Problem
I need only the number of lines in this data that contain the string "counter".
Data for this exercise section start
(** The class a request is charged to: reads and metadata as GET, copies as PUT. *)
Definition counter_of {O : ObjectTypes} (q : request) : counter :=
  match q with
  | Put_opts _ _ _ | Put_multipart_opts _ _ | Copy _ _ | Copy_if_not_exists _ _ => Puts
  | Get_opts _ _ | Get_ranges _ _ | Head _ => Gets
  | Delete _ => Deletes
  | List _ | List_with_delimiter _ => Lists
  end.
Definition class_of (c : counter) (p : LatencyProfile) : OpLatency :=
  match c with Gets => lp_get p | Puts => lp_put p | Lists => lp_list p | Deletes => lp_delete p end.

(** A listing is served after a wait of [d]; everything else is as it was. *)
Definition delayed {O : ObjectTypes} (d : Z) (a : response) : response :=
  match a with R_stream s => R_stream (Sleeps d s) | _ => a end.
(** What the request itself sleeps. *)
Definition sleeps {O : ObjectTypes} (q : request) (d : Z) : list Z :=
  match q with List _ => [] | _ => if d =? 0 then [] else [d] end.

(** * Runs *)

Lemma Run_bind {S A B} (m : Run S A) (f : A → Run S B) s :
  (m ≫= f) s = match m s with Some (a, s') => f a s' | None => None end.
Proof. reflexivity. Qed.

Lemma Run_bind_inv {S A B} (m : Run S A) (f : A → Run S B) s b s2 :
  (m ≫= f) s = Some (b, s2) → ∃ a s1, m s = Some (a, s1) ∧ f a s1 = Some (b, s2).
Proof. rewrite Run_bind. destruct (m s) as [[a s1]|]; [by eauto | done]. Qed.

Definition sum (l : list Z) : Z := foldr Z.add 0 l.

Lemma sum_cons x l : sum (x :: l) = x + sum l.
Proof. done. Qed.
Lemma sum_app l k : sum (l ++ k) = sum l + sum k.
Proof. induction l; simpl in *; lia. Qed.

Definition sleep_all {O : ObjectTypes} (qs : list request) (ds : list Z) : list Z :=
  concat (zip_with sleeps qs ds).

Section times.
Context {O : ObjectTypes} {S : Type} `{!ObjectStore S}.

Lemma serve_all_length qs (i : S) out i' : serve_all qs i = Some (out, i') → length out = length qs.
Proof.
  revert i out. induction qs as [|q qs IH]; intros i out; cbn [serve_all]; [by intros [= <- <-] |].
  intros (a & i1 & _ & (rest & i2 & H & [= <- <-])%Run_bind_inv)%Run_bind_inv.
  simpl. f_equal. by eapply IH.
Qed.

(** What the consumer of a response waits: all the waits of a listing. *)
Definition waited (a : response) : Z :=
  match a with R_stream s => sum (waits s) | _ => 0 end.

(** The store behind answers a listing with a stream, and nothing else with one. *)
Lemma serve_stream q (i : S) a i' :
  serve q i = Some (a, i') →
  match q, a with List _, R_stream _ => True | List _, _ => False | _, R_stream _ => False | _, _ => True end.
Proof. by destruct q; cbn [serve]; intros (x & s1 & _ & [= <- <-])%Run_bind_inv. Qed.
Data for this exercise section end
Data for this exercise section start
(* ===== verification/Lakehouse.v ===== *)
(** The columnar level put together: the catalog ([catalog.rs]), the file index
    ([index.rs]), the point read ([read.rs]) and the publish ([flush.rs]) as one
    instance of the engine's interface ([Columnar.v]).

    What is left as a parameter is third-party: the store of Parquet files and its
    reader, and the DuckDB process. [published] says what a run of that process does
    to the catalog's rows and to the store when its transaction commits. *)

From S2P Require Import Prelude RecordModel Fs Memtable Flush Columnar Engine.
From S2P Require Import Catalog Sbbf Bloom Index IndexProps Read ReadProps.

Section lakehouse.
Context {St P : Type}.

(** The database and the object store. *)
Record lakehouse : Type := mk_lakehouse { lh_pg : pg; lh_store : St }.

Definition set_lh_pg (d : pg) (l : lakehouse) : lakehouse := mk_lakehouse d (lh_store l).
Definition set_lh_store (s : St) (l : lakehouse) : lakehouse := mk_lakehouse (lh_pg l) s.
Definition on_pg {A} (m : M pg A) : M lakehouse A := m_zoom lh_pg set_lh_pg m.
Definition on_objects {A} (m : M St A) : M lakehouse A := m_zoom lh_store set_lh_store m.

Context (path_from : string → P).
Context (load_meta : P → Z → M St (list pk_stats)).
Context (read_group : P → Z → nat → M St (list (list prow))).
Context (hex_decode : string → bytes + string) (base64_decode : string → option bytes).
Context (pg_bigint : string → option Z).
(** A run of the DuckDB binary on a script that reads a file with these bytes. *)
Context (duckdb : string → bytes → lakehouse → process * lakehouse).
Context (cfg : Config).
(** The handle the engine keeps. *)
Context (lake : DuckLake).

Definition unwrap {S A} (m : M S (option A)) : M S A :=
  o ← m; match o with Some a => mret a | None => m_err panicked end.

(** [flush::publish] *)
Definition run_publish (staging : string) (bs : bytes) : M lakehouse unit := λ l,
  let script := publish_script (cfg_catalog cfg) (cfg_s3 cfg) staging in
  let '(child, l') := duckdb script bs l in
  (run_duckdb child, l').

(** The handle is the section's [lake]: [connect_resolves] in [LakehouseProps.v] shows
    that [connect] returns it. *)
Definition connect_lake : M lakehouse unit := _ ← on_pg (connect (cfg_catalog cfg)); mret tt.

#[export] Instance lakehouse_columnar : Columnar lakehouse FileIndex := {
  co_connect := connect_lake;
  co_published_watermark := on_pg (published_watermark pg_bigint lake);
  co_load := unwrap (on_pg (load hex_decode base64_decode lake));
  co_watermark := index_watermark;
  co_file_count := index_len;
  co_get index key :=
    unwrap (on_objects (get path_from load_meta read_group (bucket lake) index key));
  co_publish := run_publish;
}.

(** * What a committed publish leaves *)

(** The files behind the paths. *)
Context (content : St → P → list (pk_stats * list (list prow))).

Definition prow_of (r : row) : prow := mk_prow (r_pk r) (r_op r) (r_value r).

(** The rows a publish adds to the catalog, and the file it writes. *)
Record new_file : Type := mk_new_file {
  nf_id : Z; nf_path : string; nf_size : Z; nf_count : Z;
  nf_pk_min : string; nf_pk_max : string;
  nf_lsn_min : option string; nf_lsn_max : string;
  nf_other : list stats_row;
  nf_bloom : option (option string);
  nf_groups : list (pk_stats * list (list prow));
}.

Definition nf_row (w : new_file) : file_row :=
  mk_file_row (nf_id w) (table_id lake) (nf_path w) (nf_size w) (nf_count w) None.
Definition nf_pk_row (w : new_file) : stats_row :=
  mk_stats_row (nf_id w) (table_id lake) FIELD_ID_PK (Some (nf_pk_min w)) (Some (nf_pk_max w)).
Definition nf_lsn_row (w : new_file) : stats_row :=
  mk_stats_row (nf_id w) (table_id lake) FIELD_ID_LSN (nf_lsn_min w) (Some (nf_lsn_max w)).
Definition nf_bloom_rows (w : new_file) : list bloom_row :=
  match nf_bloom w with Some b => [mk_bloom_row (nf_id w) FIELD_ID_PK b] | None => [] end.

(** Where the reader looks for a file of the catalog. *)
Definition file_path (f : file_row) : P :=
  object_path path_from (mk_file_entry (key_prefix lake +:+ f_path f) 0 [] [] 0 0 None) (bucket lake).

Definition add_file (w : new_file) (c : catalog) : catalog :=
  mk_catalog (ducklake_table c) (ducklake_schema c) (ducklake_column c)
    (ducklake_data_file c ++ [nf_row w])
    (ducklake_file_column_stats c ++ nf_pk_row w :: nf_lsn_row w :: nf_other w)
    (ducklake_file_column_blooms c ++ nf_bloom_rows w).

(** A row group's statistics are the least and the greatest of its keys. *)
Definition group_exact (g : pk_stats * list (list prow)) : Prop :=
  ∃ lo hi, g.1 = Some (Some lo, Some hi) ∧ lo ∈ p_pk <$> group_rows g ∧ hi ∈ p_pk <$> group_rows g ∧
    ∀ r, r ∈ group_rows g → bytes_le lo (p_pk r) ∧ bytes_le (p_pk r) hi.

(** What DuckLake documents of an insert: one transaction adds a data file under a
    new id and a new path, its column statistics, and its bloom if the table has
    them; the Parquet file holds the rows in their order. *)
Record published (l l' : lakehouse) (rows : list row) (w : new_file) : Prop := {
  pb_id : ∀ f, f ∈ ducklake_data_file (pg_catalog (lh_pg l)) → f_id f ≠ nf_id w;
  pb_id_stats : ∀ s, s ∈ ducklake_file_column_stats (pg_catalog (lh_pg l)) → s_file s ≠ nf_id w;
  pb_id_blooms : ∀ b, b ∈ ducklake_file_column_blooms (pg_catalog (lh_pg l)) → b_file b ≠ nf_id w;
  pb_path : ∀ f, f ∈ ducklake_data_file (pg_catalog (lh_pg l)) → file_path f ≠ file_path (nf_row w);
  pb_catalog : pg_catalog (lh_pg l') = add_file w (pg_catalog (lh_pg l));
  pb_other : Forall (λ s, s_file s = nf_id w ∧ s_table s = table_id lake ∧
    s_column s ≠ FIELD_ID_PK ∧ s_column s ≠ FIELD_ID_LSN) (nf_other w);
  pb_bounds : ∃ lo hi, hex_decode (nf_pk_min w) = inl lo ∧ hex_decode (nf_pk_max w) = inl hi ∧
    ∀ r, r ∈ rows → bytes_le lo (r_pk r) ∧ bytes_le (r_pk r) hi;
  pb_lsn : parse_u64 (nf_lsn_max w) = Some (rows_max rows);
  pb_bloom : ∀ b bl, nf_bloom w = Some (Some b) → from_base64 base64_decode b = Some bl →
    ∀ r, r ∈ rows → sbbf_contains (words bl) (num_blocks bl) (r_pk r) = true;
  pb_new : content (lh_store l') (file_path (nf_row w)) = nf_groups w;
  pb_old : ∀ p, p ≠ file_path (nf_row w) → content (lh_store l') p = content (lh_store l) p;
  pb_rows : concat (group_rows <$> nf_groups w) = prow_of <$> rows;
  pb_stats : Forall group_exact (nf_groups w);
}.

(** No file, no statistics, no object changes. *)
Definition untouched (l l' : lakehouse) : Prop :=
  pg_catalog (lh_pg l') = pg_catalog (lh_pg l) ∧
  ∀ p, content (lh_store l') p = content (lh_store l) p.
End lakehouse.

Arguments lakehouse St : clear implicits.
Data for this exercise section end
Data for this exercise section start
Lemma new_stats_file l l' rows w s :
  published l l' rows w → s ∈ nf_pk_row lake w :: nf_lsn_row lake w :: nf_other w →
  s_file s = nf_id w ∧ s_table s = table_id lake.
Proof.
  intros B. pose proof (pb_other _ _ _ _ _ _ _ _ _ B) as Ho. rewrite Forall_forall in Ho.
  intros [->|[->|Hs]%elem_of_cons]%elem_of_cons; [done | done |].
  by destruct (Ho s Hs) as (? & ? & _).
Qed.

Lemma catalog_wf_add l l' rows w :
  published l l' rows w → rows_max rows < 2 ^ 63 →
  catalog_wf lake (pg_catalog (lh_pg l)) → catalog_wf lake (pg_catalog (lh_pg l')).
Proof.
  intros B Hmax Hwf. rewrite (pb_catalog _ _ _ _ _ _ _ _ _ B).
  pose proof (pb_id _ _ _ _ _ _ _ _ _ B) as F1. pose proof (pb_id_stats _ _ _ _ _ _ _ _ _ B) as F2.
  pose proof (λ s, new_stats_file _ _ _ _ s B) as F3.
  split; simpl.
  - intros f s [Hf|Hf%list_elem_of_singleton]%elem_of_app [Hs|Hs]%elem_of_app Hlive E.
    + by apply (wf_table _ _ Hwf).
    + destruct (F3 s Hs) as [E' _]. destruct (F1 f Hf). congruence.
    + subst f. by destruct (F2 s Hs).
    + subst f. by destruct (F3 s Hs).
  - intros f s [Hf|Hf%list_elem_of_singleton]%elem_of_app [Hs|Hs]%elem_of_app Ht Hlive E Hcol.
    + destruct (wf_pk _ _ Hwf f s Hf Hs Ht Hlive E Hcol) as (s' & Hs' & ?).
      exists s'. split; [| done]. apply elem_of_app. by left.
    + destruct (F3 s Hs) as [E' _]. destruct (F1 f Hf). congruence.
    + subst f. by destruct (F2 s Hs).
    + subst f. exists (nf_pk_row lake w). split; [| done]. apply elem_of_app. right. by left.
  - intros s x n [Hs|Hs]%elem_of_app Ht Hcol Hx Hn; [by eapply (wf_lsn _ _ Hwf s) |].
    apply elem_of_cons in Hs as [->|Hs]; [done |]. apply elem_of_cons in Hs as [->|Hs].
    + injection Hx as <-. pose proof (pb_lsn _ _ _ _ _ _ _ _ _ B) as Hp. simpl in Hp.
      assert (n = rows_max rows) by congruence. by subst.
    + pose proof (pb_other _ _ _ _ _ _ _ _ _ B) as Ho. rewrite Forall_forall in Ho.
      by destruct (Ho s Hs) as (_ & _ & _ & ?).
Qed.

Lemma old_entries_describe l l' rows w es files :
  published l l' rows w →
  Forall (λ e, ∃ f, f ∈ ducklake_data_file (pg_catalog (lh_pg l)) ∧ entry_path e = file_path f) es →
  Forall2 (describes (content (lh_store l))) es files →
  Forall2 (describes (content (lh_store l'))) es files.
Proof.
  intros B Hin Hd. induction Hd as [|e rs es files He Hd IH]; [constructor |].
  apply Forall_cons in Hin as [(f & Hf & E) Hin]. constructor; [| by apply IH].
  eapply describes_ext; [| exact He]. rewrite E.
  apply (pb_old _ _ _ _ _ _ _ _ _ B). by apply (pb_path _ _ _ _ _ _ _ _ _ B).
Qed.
Data for this exercise section end
Exercise response
2